Introduction
Ce n’est pas tous les jours qu’un diorama builder axé sur la détente attire autant l’attention qu’Wicked Cabins. Après des nuits passées sur Unpacking ou A Little to the Left, on se dit qu’un jeu chill perdus dans des décors hantés ne peut être qu’un énième clone pastel. Et pourtant, le solo-dev Dariusz Pietrala propose ici une expérience où l’étrange et le repos se répondent sans contraintes, ni timer, ni objectifs imposés.
Entre macabre et cocooning
Contrairement aux jeux d’horreur traditionnels, où frissons et survie tiennent la barre, Wicked Cabins laisse de côté les jumpscares et les puzzles stressants. Au programme : bâtir des refuges chaleureux dans des biomes variés (brumes de Transylvanie, forêts hantées, marais lugubres ou volcans éthérés) et jouer avec l’éclairage, les textures et les effets de brouillard. L’idée ? Jouir du contraste entre l’aspect gothique de l’environnement et le confort rassurant de vos créations.
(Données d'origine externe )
(* ===== verification/QUICFrames.v ===== *)
(** * QUICFrames: the frames of a packet are read as they were written *)

From S2P Require Import Prelude GoStd NetIP DNSMessage Metadata RuleItems RuleMatch RuleAction Sniff.
From S2P Require Import FakeIP FakeIPCodec GoIO SniffBasic SniffLaws JA3 JA3Laws QUIC QUICLaws.
Open Scope string_scope.

(** ** Numbers *)

(** RFC 9000, 16: the shortest encoding. *)
Definition q_put (v : N) : string :=
  if (v <? 2 ^ 6)%N then byte v
  else if (v <? 2 ^ 14)%N then be_bytes 2 (v + 1 * 2 ^ 14)
  else if (v <? 2 ^ 30)%N then be_bytes 4 (v + 2 * 2 ^ 30)
  else be_bytes 8 (v + 3 * 2 ^ 62).

Lemma first_byte b : (b < 256)%N -> N.shiftr (N.land b 0xc0) 6 = (b / 64)%N /\ N.land b 0x3f = (b mod 64)%N.
Proof.
  intros Hb. assert (forallb (fun n => let b := N.of_nat n in (N.shiftr (N.land b 0xc0) 6 =? b / 64)%N && (N.land b 0x3f =? b mod 64)%N) (seq 0 256) = true)
    as H by (vm_compute; reflexivity).
  rewrite forallb_forall in H. specialize (H (N.to_nat b)). rewrite N2Nat.id in H. cbv zeta in H.
  apply andb_true_iff in H as [H1%N.eqb_eq H2%N.eqb_eq]; [done|]. apply in_seq. lia.
Qed.
Lemma read_byte_of v s e : ReadByte (mkReader (byte v +:+ s) e) = Ok (v mod 256, mkReader s e)%N.
Proof. change (Ok (byte_val (byte_of v), mkReader s e) = Ok (v mod 256, mkReader s e)%N). by rewrite byte_val_of. Qed.
(** The digits of a number to the base 256. *)
Lemma digits v : exists q d, (v / 256 = q /\ v mod 256 = d /\ v = 256 * q + d /\ d < 256)%N.
Proof.
  exists (v / 256)%N, (v mod 256)%N. pose proof (N.div_mod v 256 ltac:(lia)). pose proof (N.mod_lt v 256 ltac:(lia)). auto.
Qed.
Ltac digit v q d E := let E1 := fresh in destruct (digits v) as (q & d & E1 & E & ? & ?); rewrite ?E1; clear E1.
(** The first byte of an encoding of [2 ^ k] bytes. *)
Lemma first_of k q : (k < 4)%N -> (k * 64 <= q)%N -> (q < k * 64 + 64)%N ->
  N.shiftr (N.land (q mod 256) 0xc0) 6 = k /\ N.land (q mod 256) 0x3f = (q - k * 64)%N.
Proof.
  intros Hk H1 H2. rewrite N.mod_small by lia. destruct (first_byte q) as [-> ->]; [lia|]. split; symmetry.
  - apply (N.div_unique _ _ _ (q - k * 64)); lia.
  - apply (N.mod_unique _ _ k); lia.
Qed.
Ltac read_bytes := repeat (rewrite read_byte_of; cbn [mbind result_bind]).
Lemma q_put_2 v s e : (v < 2 ^ 14)%N -> q_ReadUvarint (mkReader (be_bytes 2 (v + 1 * 2 ^ 14) +:+ s) e) = Ok (v, mkReader s e).
Proof.
  intros Hv. change (2 ^ 14)%N with 16384%N in *. set (w := (v + 1 * 16384)%N). assert (w = v + 1 * 16384)%N as Hw by done. clearbody w.
  unfold q_ReadUvarint. change (be_bytes 2 w +:+ s) with (byte (w / 256) +:+ byte w +:+ s). digit w q d E.
  read_bytes. destruct (first_of 1 q) as [-> ->]; [lia..|]. change (2 ^ 1 =? 1)%N with false. cbn iota. read_bytes.
  change (2 ^ 1 =? 2)%N with true. cbn iota. rewrite E. do 2 f_equal. lia.
Qed.
Lemma q_put_4 v s e : (v < 2 ^ 30)%N -> q_ReadUvarint (mkReader (be_bytes 4 (v + 2 * 2 ^ 30) +:+ s) e) = Ok (v, mkReader s e).
Proof.
  intros Hv. change (2 ^ 30)%N with 1073741824%N in *. set (w := (v + 2 * 1073741824)%N). assert (w = v + 2 * 1073741824)%N as Hw by done. clearbody w.
  unfold q_ReadUvarint. change (be_bytes 4 w +:+ s) with (byte (w / 256 / 256 / 256) +:+ byte (w / 256 / 256) +:+ byte (w / 256) +:+ byte w +:+ s).
  digit w q1 d1 E1. digit q1 q2 d2 E2. digit q2 q3 d3 E3.
  read_bytes. destruct (first_of 2 q3) as [-> ->]; [lia..|]. change (2 ^ 2 =? 1)%N with false. cbn iota. read_bytes.
  change (2 ^ 2 =? 2)%N with false. cbn iota. read_bytes. change (2 ^ 2 =? 4)%N with true. cbn iota. rewrite E1, E2, E3.
  do 2 f_equal. lia.
Qed.
Lemma q_put_8 v s e : (v < 2 ^ 62)%N -> q_ReadUvarint (mkReader (be_bytes 8 (v + 3 * 2 ^ 62) +:+ s) e) = Ok (v, mkReader s e).
Proof.
  intros Hv. set (w := (v + 3 * 2 ^ 62)%N). assert (w = v + 3 * 2 ^ 62)%N as Hw by done. clearbody w.
  unfold q_ReadUvarint. change (be_bytes 8 w +:+ s) with (byte (w / 256 / 256 / 256 / 256 / 256 / 256 / 256)
    +:+ byte (w / 256 / 256 / 256 / 256 / 256 / 256) +:+ byte (w / 256 / 256 / 256 / 256 / 256) +:+ byte (w / 256 / 256 / 256 / 256)
    +:+ byte (w / 256 / 256 / 256) +:+ byte (w / 256 / 256) +:+ byte (w / 256) +:+ byte w +:+ s).
  digit w q1 d1 E1. digit q1 q2 d2 E2. digit q2 q3 d3 E3. digit q3 q4 d4 E4. digit q4 q5 d5 E5. digit q5 q6 d6 E6. digit q6 q7 d7 E7.
  read_bytes. destruct (first_of 3 q7) as [-> ->]; [lia..|]. change (2 ^ 3 =? 1)%N with false. cbn iota. read_bytes.
  change (2 ^ 3 =? 2)%N with false. cbn iota. read_bytes. change (2 ^ 3 =? 4)%N with false. cbn iota. read_bytes.
  rewrite E1, E2, E3, E4, E5, E6, E7. do 2 f_equal. lia.
Qed.
Lemma q_put_read v s e : (v < 2 ^ 62)%N -> q_ReadUvarint (mkReader (q_put v +:+ s) e) = Ok (v, mkReader s e).
Proof.
  intros Hv. unfold q_put. destruct (N.ltb_spec v (2 ^ 6)) as [H6|H6].
  - unfold q_ReadUvarint. read_bytes. destruct (first_of 0 v) as [-> ->]; [lia..|]. change (2 ^ 0 =? 1)%N with true. cbn iota.
    by rewrite N.sub_0_r.
  - destruct (N.ltb_spec v (2 ^ 14)); [by apply q_put_2|]. destruct (N.ltb_spec v (2 ^ 30)); [by apply q_put_4|by apply q_put_8].
Qed.

(** ** Frames *)

Inductive frame : Type :=
| Padding
| Ping
| Ack (largest delay first : N) (ranges : list (N * N)) (ecn : option (N * N * N))
| Crypto (offset : N) (data : string)
| ConnectionClose (code type : N) (reason : string).

Definition frame_type (f : frame) : N :=
  match f with
  | Padding => frameTypePadding | Ping => frameTypePing
  | Ack _ _ _ _ None => frameTypeAck | Ack _ _ _ _ (Some _) => frameTypeAck2
  | Crypto _ _ => frameTypeCrypto | ConnectionClose _ _ _ => frameTypeConnectionClose
  end.
Definition q_puts (l : list N) : string := str_concat (map q_put l).
Definition ranges_of (ranges : list (N * N)) : list N := concat (map (fun '(gap, length) => [gap; length]) ranges).
Definition ecn_of (ecn : option (N * N * N)) : list N := match ecn with Some (a, b, c) => [a; b; c] | None => [] end.
(** RFC 9000, 19.1 to 19.3, 19.6 and 19.19. *)
Definition frame_body (f : frame) : string :=
  match f with
  | Padding | Ping => ""
  | Ack largest delay first ranges ecn =>
      q_puts [largest; delay] +:+ q_put (N.of_nat (length ranges)) +:+ q_puts [first] +:+ q_puts (ranges_of ranges) +:+ q_puts (ecn_of ecn)
  | Crypto offset data => q_put offset +:+ q_put (len data) +:+ data
  | ConnectionClose code type reason => q_puts [code; type] +:+ q_put (len reason) +:+ reason
  end.
Definition encode_frame (f : frame) : string := byte (frame_type f) +:+ frame_body f.
Definition encode_frames (fs : list frame) : string := str_concat (map encode_frame fs).
Definition frame_fragments (f : frame) : list qCryptoFragment :=
  match f with Crypto offset data => [mkFragment offset (len data) data] | _ => [] end.
Definition small (v : N) : Prop := (v < 2 ^ 62)%N.
Definition frame_ok (f : frame) : Prop :=
  match f with
  | Padding | Ping => True
  | Ack largest delay first ranges ecn =>
      small largest /\ small delay /\ small first /\ small (2 * N.of_nat (length ranges)) /\ Forall small (ranges_of ranges) /\ Forall small (ecn_of ecn)
  | Crypto offset data => small offset /\ small (len data)
  | ConnectionClose code type reason => small code /\ small type /\ small (len reason)
  end.

Lemma q_put_length v : (1 <= String.length (q_put v))%nat.
Proof. unfold q_put. repeat destruct (N.ltb _ _); rewrite ?be_bytes_length; cbn [byte String.length]; lia. Qed.
Lemma q_puts_length l : (length l <= String.length (q_puts l))%nat.
Proof.
  unfold q_puts. induction l as [|v l IH]; [done|]. cbn [map length]. rewrite str_concat_cons, str_length_app. pose proof (q_put_length v). lia.
Qed.
Lemma skip_uvarints_put l : forall fuel s e, Forall small l -> (length l <= fuel)%nat ->
  skip_uvarints fuel (N.of_nat (length l)) (mkReader (q_puts l +:+ s) e) = Ok (mkReader s e).
Proof.
  unfold q_puts. induction l as [|v l IH]; intros fuel s e Hl Hf; [by destruct fuel|].
  apply Forall_cons in Hl as [Hv Hl]. cbn [length] in *. destruct fuel as [|fuel]; [lia|]. cbn [skip_uvarints map].
  replace (N.of_nat (S (length l)) =? 0)%N with false by (symmetry; apply N.eqb_neq; lia).
  rewrite str_concat_cons, str_app_assoc, q_put_read by done. cbn [mbind result_bind].
  replace (N.of_nat (S (length l)) - 1)%N with (N.of_nat (length l)) by lia. apply IH; [done|lia].
Qed.
Lemma skip_put n l s e : n = N.of_nat (length l) -> Forall small l -> skip n (mkReader (q_puts l +:+ s) e) = Ok (mkReader s e).
Proof.
  intros -> Hl. unfold skip. apply skip_uvarints_put; [done|]. cbn [rd_data]. rewrite str_length_app. pose proof (q_puts_length l). lia.
Qed.
Lemma Seek_app (a s : string) e : Seek (len a) (mkReader (a +:+ s) e) = mkReader s e.
Proof.
  unfold Seek, drop_N, set_data. cbn [rd_data rd_end]. rewrite str_length_app. unfold len.
  rewrite (proj2 (N.ltb_ge _ _)) by lia. by rewrite Nat2N.id, str_drop_app.
Qed.
Lemma ranges_length ranges : length (ranges_of ranges) = (2 * length ranges)%nat.
Proof. unfold ranges_of. induction ranges as [|[a b] ranges IH]; [done|]. cbn [map concat app length]. lia. Qed.

(** What a frame adds, with what came before and what comes after. *)
Lemma read_frame_body f before after memory : frame_ok f ->
  let decrypted := before +:+ frame_body f +:+ after in
  read_frame decrypted (decrypted +:+ memory) (frame_type f) (stream (frame_body f +:+ after)) = Ok (stream after, frame_fragments f).
Proof.
  intros Hok decrypted. unfold stream. destruct f as [| |largest delay first ranges ecn|offset data|code type reason]; cbn [frame_ok frame_body] in *.
  - done.
  - done.
  - destruct Hok as (H1 & H2 & H3 & H4 & H5 & H6). unfold read_frame.
    assert (Forall small [largest; delay]) by (by repeat constructor). assert (Forall small [first]) by (by repeat constructor).
    assert (small (N.of_nat (length ranges))) by (unfold small in *; lia).
    rewrite !str_app_assoc. destruct ecn as [[[a b] c]|]; cbn [frame_type]; cbn [N.eqb Pos.eqb frameTypeAck frameTypeAck2 frameTypePadding frameTypePing orb].
    all: rewrite skip_put by done; cbn [mbind result_bind]; rewrite q_put_read by done; cbn [mbind result_bind].
    all: rewrite skip_put by done; cbn [mbind result_bind]; rewrite skip_put by (rewrite ?ranges_length; done || lia); cbn [mbind result_bind].
    + by rewrite skip_put.
    + done.
  - destruct Hok as [H1 H2]. unfold read_frame. cbn [frame_type]. cbn [N.eqb Pos.eqb frameTypeCrypto frameTypeAck frameTypeAck2 frameTypePadding frameTypePing orb].
    rewrite !str_app_assoc, q_put_read by done. cbn [mbind result_bind]. rewrite q_put_read by done. cbn [mbind result_bind rd_data].
    set (front := before +:+ q_put offset +:+ q_put (len data)).
    assert (decrypted = front +:+ data +:+ after) as -> by (unfold decrypted, front; by rewrite !str_app_assoc).
    rewrite !str_length_app. replace (_ - _)%nat with (String.length front) by lia.
    rewrite (proj2 (N.ltb_ge _ _)) by (unfold len; lia). rewrite str_app_assoc, str_app_assoc, (slice_app (String.length front)) by (done || (unfold len; lia)).
    cbn [mbind result_bind]. by rewrite Seek_app.
  - destruct Hok as (H1 & H2 & H3). assert (Forall small [code; type]) by (by repeat constructor).
    unfold read_frame. cbn [frame_type]. cbn [N.eqb Pos.eqb frameTypeConnectionClose frameTypeCrypto frameTypeAck frameTypeAck2 frameTypePadding frameTypePing orb].
    rewrite !str_app_assoc, skip_put by done. cbn [mbind result_bind]. rewrite q_put_read by done. cbn [mbind result_bind].
    by rewrite Seek_app.
Qed.

Lemma frame_type_lt f : (frame_type f < 256)%N.
Proof. by destruct f as [| |? ? ? ? []| |]. Qed.
Lemma read_frames_encoded fs : forall fuel before memory, Forall frame_ok fs -> (String.length (encode_frames fs) <= fuel)%nat ->
  let decrypted := before +:+ encode_frames fs in
  read_frames fuel decrypted (decrypted +:+ memory) (stream (encode_frames fs)) = Ok (map frame_type fs, concat (map frame_fragments fs)).
Proof.
  unfold encode_frames. induction fs as [|f fs IH]; intros fuel before memory Hok Hf; [by destruct fuel|].
  apply Forall_cons in Hok as [Hok Hoks]. cbn [map concat] in *. rewrite str_concat_cons in *.
  set (tail := str_concat (map encode_frame fs)) in *. unfold encode_frame in *.
  rewrite !str_length_app in Hf. change (String.length (byte _)) with 1%nat in Hf. destruct fuel as [|fuel]; [lia|].
  rewrite (str_app_assoc (byte _)). rewrite <- (str_app_assoc before).
  change (byte (frame_type f) +:+ frame_body f +:+ tail) with (String (byte_of (frame_type f)) (frame_body f +:+ tail)).
  cbn [read_frames stream rd_data]. rewrite byte_val_of, N.mod_small by apply frame_type_lt.
  change (set_data (frame_body f +:+ tail) _) with (stream (frame_body f +:+ tail)).
  rewrite read_frame_body by done. cbn [mbind result_bind]. rewrite <- (str_app_assoc (before +:+ _)).
  rewrite IH by (done || lia). done.
Qed.
Lemma quic_frames_encoded fs memory : Forall frame_ok fs ->
  quic_frames (encode_frames fs) (encode_frames fs +:+ memory) = Ok (map frame_type fs, concat (map frame_fragments fs)).
Proof. intros Hok. by apply (read_frames_encoded fs _ ""). Qed.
Mécaniques et liberté créative
Le cœur du jeu repose sur un système de glisser-déposer d’objets : tables, lanternes, bougies, chaudrons et autres curiosités peuvent être posés à l’envi, sans grille contraignante. Chaque élément offre des points d’ancrage intuitifs et une palette de variation (taille, couleur, intensité lumineuse) pour personnaliser l’atmosphère. Les changements de décor se font en un clic : vous passez d’un manoir poussiéreux à un abri sous la lave, tout en conservant votre mise en scène. L’absence de scoring ou de limite de temps garantit un moment de création pur, où la seule règle est votre inspiration.

Le projet solo de Dariusz Pietrala
Après quelques contributions dans des équipes indé, Pietrala signe ici un projet entièrement personnel. Loin des “cash grabs” cozy, Wicked Cabins mise sur une direction artistique soignée et une ambiance musicale subtile, conçue pour renforcer l’immersion sans jamais vous brusquer. C’est cette liberté de ton, dépourvue de marketing agressif, qui rend le titre si rafraîchissant sur la scène indépendante.

À quoi s’attendre
La grande question reste : est-ce que l’expérience sans objectifs tiendra sur la longueur ? Tout repose sur la richesse des éléments de personnalisation et la cohérence de la mise en scène sonore. Si l’esthétique uncanny et les ambiances gothiques tiennent leurs promesses, Wicked Cabins pourrait bien devenir le refuge idéal pour les joueurs en quête d’un builder apaisant mais pas mièvre. Reste à suivre les évolutions du contenu et la profondeur des options de customisation, promises “TBA” sur Steam.
Pourquoi garder un œil sur Wicked Cabins ?
- Un mix inédit entre l’univers cozy et les décors gothiques.
- Absence de stress : pas de timer, pas de scoring, juste la création.
- Outil de placement d’objets intuitif avec options de personnalisation.
- L’authenticité d’un développeur solo loin des tendances aseptisées.